= Aim of the exercise =
Copy out each line of the material in which the word "dataframe" appears.

· · · ·

(** ** Concrete registries and loops *)

Definition demo_scope : Scope := mkScope "w1" 1 1 "production".
Definition quarantined_registry : WorkerRegistry := Eval vm_compute in
  (quarantine (λ _, "") 2 "w1" (mkQuery None None None)
    (heartbeat (λ _, "") 1 1 demo_scope "idle" None None None None (mkWorkerRegistry [] None 1)).2).2.
Definition demo_worker : WorkerRecord :=
  mkWorker None "w1" 1 1 "production" ["default"] "unknown" 1 "idle" "quarantined" (Some 1) None None [].

Lemma heartbeat_keeps_control_witness :
  ∃ w', registry_get (λ _, "") "w1" (exact demo_scope)
      (heartbeat (λ _, "") 9 9 demo_scope "running" None None None None quarantined_registry).2 = Some w' ∧
    control_state w' = ("quarantined", None).
Proof.
  destruct (heartbeat_keeps_control (λ _, "") 9 9 demo_scope "running" None None None None
    quarantined_registry demo_worker) as (w'&H1&H2&_).
  - reflexivity.
  - intros k w. unfold quarantined_registry. cbn. destruct (decide (k = "w1")); intros H; simplify_eq/=; done.
  - vm_compute. reflexivity.
  - exists w'. split; [exact H1|exact H2].
Defined.

Lemma heartbeat_other_scope_forgets_witness :
  registry_get (λ _, "") "w1" (mkQuery (Some 1) None None)
    (heartbeat (λ _, "") 9 9 (mkScope "w1" 2 1 "production") "idle" None None None None
       quarantined_registry).2 = None.
Proof.
  refine (proj1 (heartbeat_other_scope_forgets (λ _, "") 9 9 (mkScope "w1" 2 1 "production") "idle" None None None None
    quarantined_registry demo_worker _ _ _)); [reflexivity|vm_compute; reflexivity|discriminate].
Defined.

(** A loop whose executor counts its executions. *)
Definition demo_loop_config : LoopConfig (W := Z) :=
  mkLoopConfig demo_scope "default" "dev" 1 None None
    (Some (λ s, (Ret true, s <| sd_world := sd_world s + 1 |>))) None.
Definition demo_loop (r : WorkerRegistry) (shutdown : bool) : WorkerLoop (W := Z) :=
  mkLoop (mkShared r 0) "starting" false shutdown 0.

Lemma withdrawn_worker_takes_no_work_witness :
  (∃ l', run_once (λ _, "") demo_loop_config Z.of_nat (demo_loop (mkWorkerRegistry [] None 1) false)
      = (Ret "executed", l') ∧ sd_world (wl_shared l') = 1) ∧
  ∃ s l', run_once (λ _, "") demo_loop_config Z.of_nat (demo_loop quarantined_registry false) = (Ret s, l') ∧
    sd_world (wl_shared l') = 0.
Proof.
  split; [eexists; split; vm_compute; reflexivity|].
  destruct (withdrawn_worker_takes_no_work (λ _, "") demo_loop_config Z.of_nat
    (demo_loop quarantined_registry false)) as (s&l'&H1&H2&_).
  - right. right. right. vm_compute. reflexivity.
  - exists s, l'. split; [exact H1|exact H2].
Defined.

(** [conn.execute(sql, params)] followed by [cursor.fetchall()], for the
    statements of [_list_tickets].  Without the join the table is read in
    rowid order; with it, the rows are reached from the rowids the index
    reports for the search expression. *)
Definition execute_select (sql : string) (params : dict) : M (list Ticket) :=
  fun conn =>
    match parse_select sql with
    | None => (Raise (OperationalError "syntax error"), conn)
    | Some statement =>
        let source :=
          if join_match statement then
            match dict_get "search" params with
            | None => Raise (ProgrammingError "no value for :search")
            | Some expression =>
                match fts_match expression (ticket_fts conn) with
                | None =>
                    Raise
                      (OperationalError
                         (fts_match_error expression (ticket_fts conn)))
                | Some ids =>
                    Ok (flat_map
                          (fun id => filter (has_rowid id) (ticket conn))
                          ids)
                end
            end
          else Ok (ticket conn) in
        match source, bind_parameters (where_equal statement) params with
        | Raise e, _ => (Raise e, conn)
        | Ok _, None => (Raise (ProgrammingError "missing binding"), conn)
        | Ok rows, Some bound =>
            (Ok (map row_factory (filter (satisfies bound) rows)), conn)
        end
    end.
(** * Distributed batch inference over a Delta Lake table

    A shallow embedding of the notebook
    [tutorials/delta_lake/2-distributed-batch-inference.ipynb]: the
    dataframe pipeline it builds (limit, filter, repartition, column
    derivations, two batched inference stages, projection, Parquet sink)
    and the batched transform [ClassifyImage] it defines.

    Network fetch, image codec, pixel resampling and the neural network are
    external collaborators; they appear as [Section] variables.  The
    dataframe engine is this repository's own library, whose sources are
    outside the notebook; its operations are modelled from the
    specification and marked as such.  Runner selection and credentials
    decide where the job runs and how storage is reached; they do not
    enter the tables and are left out. *)

From Stdlib Require Import String Ascii ZArith Lia Bool Arith List Permutation.
From Stdlib Require Import Strings.Byte DecimalString.
Import ListNotations.
Open Scope string_scope.
Open Scope list_scope.

Set Implicit Arguments.

(* ================================================================== *)
(** ** Errors and results *)

(** The Python exceptions the modelled code can raise. *)
Inductive error : Type :=
| KeyError (column : string)
| TypeError
| IndexError
| ValueError
| RuntimeError
| IOError (url : string)
| FileNotFoundError (path : string).

Inductive res (A : Type) : Type :=
| Ok (a : A)
| Err (e : error).
Arguments Ok {A} a.
Arguments Err {A} e.

Definition res_bind {A B} (m : res A) (k : A -> res B) : res B :=
  match m with
  | Ok a => k a
  | Err e => Err e
  end.

Declare Scope res_scope.
Delimit Scope res_scope with res.
Notation "x <- m ;; k" := (res_bind m (fun x => k))
  (at level 61, m at next level, right associativity) : res_scope.

Fixpoint mapM_res {A B} (f : A -> res B) (l : list A) : res (list B) :=
  match l with
  | [] => Ok []
  | a :: l' =>
      res_bind (f a) (fun b =>
      res_bind (mapM_res f l') (fun bs => Ok (b :: bs)))
  end.

Definition of_option {A} (e : error) (o : option A) : res A :=
  match o with
  | Some a => Ok a
  | None => Err e
  end.

(* ================================================================== *)
(** ** Values *)

(** The [object] column: a list of structs, all of whose leaves are text,
    as the re-read table prints its type. *)
Record bndbox : Type := { xmax : string; xmin : string; ymax : string; ymin : string }.
(** The parts with [w] appended to the last one. *)
Fixpoint app_last (w : string) (parts : list string) : list string :=
  match parts with
  | [] => []
  | [p] => [p +:+ w]
  | p :: rest => p :: app_last w rest
  end.

(** The parts with the character [c] put before the first one. *)
Definition cons_head (c : ascii) (parts : list string) : list string :=
  match parts with
  | [] => []
  | p :: rest => String c p :: rest
  end.

(** [stripped x]: stripping leaves [x] as it is. *)
Definition stripped `{Chars} (x : string) : Prop := Str.strip x = x.

(** [s.count(c)] for a single character [c]. *)
Fixpoint count_char (c : ascii) (s : string) : nat :=
  match s with
  | "" => 0
  | String b s' => (if Ascii.eqb c b then 1 else 0) + count_char c s'
  end.

(** * Properties *)

Example split_commas : Str.split "," "1, 2, 3" = Return ["1"; " 2"; " 3"].
Proof. reflexivity. Qed.

Example split_overlap : Str.split "aa" "aaaa" = Return [""; ""; ""].
Proof. reflexivity. Qed.

Example split_empty_text : Str.split "," "" = Return [""].
Proof. reflexivity. Qed.

Example split_adjacent : Str.split "," ",a,,b," = Return [""; "a"; ""; "b"; ""].
Proof. reflexivity. Qed.

Example split_empty_separator :
  Str.split "" "a,b" = Raise (ValueError "empty separator").
Proof. reflexivity. Qed.

Example strip_both : Str.strip "  a b  " = "a b".
Proof. reflexivity. Qed.

Example lower_mixed : lower "YeS-9" = "yes-9".
Proof. reflexivity. Qed.

Example strip_unit_separator : Str.strip (String "031" "a") = "a".
Proof. reflexivity. Qed.

Example strip_no_break_space : Str.strip (String "160" (String "133" "")) = "".
Proof. reflexivity. Qed.

Example strip_keeps_inner : Str.strip (String "028" "a b" +:+ String "029" "") = "a b".
Proof. reflexivity. Qed.

Example lower_e_acute : lower (String "201" "A") = String "233" "a".
Proof. reflexivity. Qed.

Example lower_keeps_times_and_sharp_s :
  lower (String "215" (String "223" (String "255" ""))) =
  String "215" (String "223" (String "255" "")).
Proof. reflexivity. Qed.

Example percent_zero_or_more :
  Cardinality.make_zero_or_more_pattern "\d+" "," = Return "(\d+)?(\s*,\s*(\d+))*".
Proof. reflexivity. Qed.

Example enum_yes :
  convert (make_enum [("yes", true); ("no", false)]) "YES" = Return true.
Proof. vm_compute. reflexivity. Qed.

Example choice2_no : parse_choice2 ["yes"; "no"] "no" = Return (Some (1, "no")).
Proof. vm_compute. reflexivity. Qed.

Example list_numbers :
  parse_list (λ t, Return (String.length t)) "," "1, 22, 333" = Return [1; 2; 3].
Proof. vm_compute. reflexivity. Qed.

(** ** The result monad *)

Lemma mapM_compose {A B C} (f : B → result C) (g : A → B) (l : list A) :
  mapM (λ x, f (g x)) l = mapM f (g <$> l).
Proof.
  induction l as [|x l IH]; [reflexivity|].
  cbn. destruct (f (g x)); [|reflexivity].
  cbn in IH |- *. now rewrite IH.
Qed.

(** ** Whitespace *)

Lemma lstrip_empty_iff `{Chars} s : Str.lstrip s = "" ↔ all_space s = true.
Proof.
  induction s as [|c s IH]; cbn; [tauto|].
  destruct (isspace c); cbn; [exact IH|].
  split; discriminate.
Qed.

Lemma rstrip_empty_iff `{Chars} s : Str.rstrip s = "" ↔ all_space s = true.
Proof.
  induction s as [|c s IH]; cbn; [tauto|].
  destruct (Str.rstrip s) eqn:Hr.
  - destruct (isspace c); cbn; [tauto|]. split; discriminate.
  - split; [discriminate|]. intros [_ Hs]%andb_prop.
    apply IH in Hs. discriminate.
Qed.

Lemma rstrip_cons `{Chars} c s :
  Str.rstrip (String c s) =
  if all_space (String c s) then "" else String c (Str.rstrip s).
Proof.
  cbn. destruct (Str.rstrip s) eqn:Hr.
  - assert (all_space s = true) as -> by now apply rstrip_empty_iff.
    now destruct (isspace c).
  - assert (all_space s = false) as ->; [|now rewrite andb_false_r].
    destruct (all_space s) eqn:Hs; [|reflexivity].
    apply rstrip_empty_iff in Hs. congruence.
Qed.

Lemma all_space_lstrip `{Chars} s : all_space (Str.lstrip s) = all_space s.
Proof.
  induction s as [|c s IH]; [reflexivity|].
  cbn. destruct (isspace c) eqn:Hc; cbn; [exact IH|].
  now rewrite Hc.
Qed.

Lemma strip_empty_iff `{Chars} s : Str.strip s = "" ↔ all_space s = true.
Proof.
  unfold Str.strip. now rewrite rstrip_empty_iff, all_space_lstrip.
Qed.

Lemma strip_blank `{Chars} s : all_space s = true → Str.strip s = "".
Proof. apply strip_empty_iff. Qed.

Lemma strip_nonblank `{Chars} s :
  all_space s = false → ∃ c r, Str.strip s = String c r.
Proof.
  intros Hs. destruct (Str.strip s) as [|c r] eqn:Hst; [|eauto].
  apply strip_empty_iff in Hst. congruence.
Qed.

(** ** Texts *)

Lemma app_cons c (a b : string) : String c a +:+ b = String c (a +:+ b).
Proof. reflexivity. Qed.


Lemma app_assoc (a b c : string) : (a +:+ b) +:+ c = a +:+ b +:+ c.
Proof. induction a as [|x a IH]; [reflexivity|]. now rewrite !app_cons, IH. Qed.

Lemma length_app (a b : string) :
  String.length (a +:+ b) = String.length a + String.length b.
Proof. induction a as [|x a IH]; [reflexivity|]. rewrite app_cons. cbn. now rewrite IH. Qed.

Lemma take_app (a x : string) : Str.take (String.length a) (a +:+ x) = a.
Proof. induction a as [|c a IH]; [now destruct x|]. rewrite app_cons. cbn. now rewrite IH. Qed.

Lemma drop_app (a x : string) (n : nat) :
  Str.drop (String.length a + n) (a +:+ x) = Str.drop n x.
Proof. induction a as [|c a IH]; [reflexivity|]. rewrite app_cons. cbn. exact IH. Qed.

Lemma drop_all_app (a x : string) : Str.drop (String.length a) (a +:+ x) = x.
Proof.
  rewrite <- (Nat.add_0_r (String.length a)), drop_app. now destruct x.
Qed.

Lemma length_drop (n : nat) (s : string) :
  String.length (Str.drop n s) = String.length s - n.
Proof.
  revert s. induction n as [|n IH]; intros [|c s]; cbn; try reflexivity.
  apply IH.
Qed.

Lemma all_space_app `{Chars} (a b : string) :
  all_space (a +:+ b) = all_space a && all_space b.
Proof.
  induction a as [|c a IH]; [reflexivity|].
  rewrite app_cons. cbn. now rewrite IH, andb_assoc.
Qed.

(** ** Occurrences *)

Lemma startswith_app (sub rest : string) : Str.startswith (sub +:+ rest) sub = true.
Proof.
  induction sub as [|c sub IH]; [now destruct rest|].
  rewrite app_cons. cbn. now rewrite Ascii.eqb_refl, IH.
Qed.

Lemma startswith_length (s sub : string) :
  Str.startswith s sub = true → String.length sub ≤ String.length s.
Proof.
  revert s. induction sub as [|c sub IH]; intros s H; cbn; [lia|].
  destruct s as [|b s]; [discriminate|].
  cbn in H. apply andb_prop in H as [_ H]. apply IH in H. cbn. lia.
Qed.

Lemma startswith_app_long (x rest sub : string) :
  String.length sub ≤ String.length x →
  Str.startswith (x +:+ rest) sub = Str.startswith x sub.
Proof.
  revert x. induction sub as [|c sub IH]; intros x Hlen.
  - now destruct x, rest.
  - destruct x as [|b x]; [cbn in Hlen; lia|].
    rewrite app_cons. cbn. rewrite IH; [reflexivity|]. cbn in Hlen. lia.
Qed.

Lemma find_cons (sub : string) c (s : string) :
  Str.find sub (String c s) =
  if Str.startswith (String c s) sub then Some 0 else S <$> Str.find sub s.
Proof. reflexivity. Qed.

Lemma find_Some_length (sub s : string) (i : nat) :
  Str.find sub s = Some i → i + String.length sub ≤ String.length s.
Proof.
  revert i. induction s as [|c s IH]; intros i.
  - destruct sub; cbn; [intros [= <-]; lia | discriminate].
  - rewrite find_cons. destruct (Str.startswith (String c s) sub) eqn:Hp.
    + intros [= <-]. now apply startswith_length in Hp.
    + destruct (Str.find sub s) as [j|]; [|discriminate].
      intros [= <-]. specialize (IH j eq_refl). cbn. lia.
Qed.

· · · ·

= Response =
    dataframe pipeline it builds (limit, filter, repartition, column
    dataframe engine is this repository's own library, whose sources are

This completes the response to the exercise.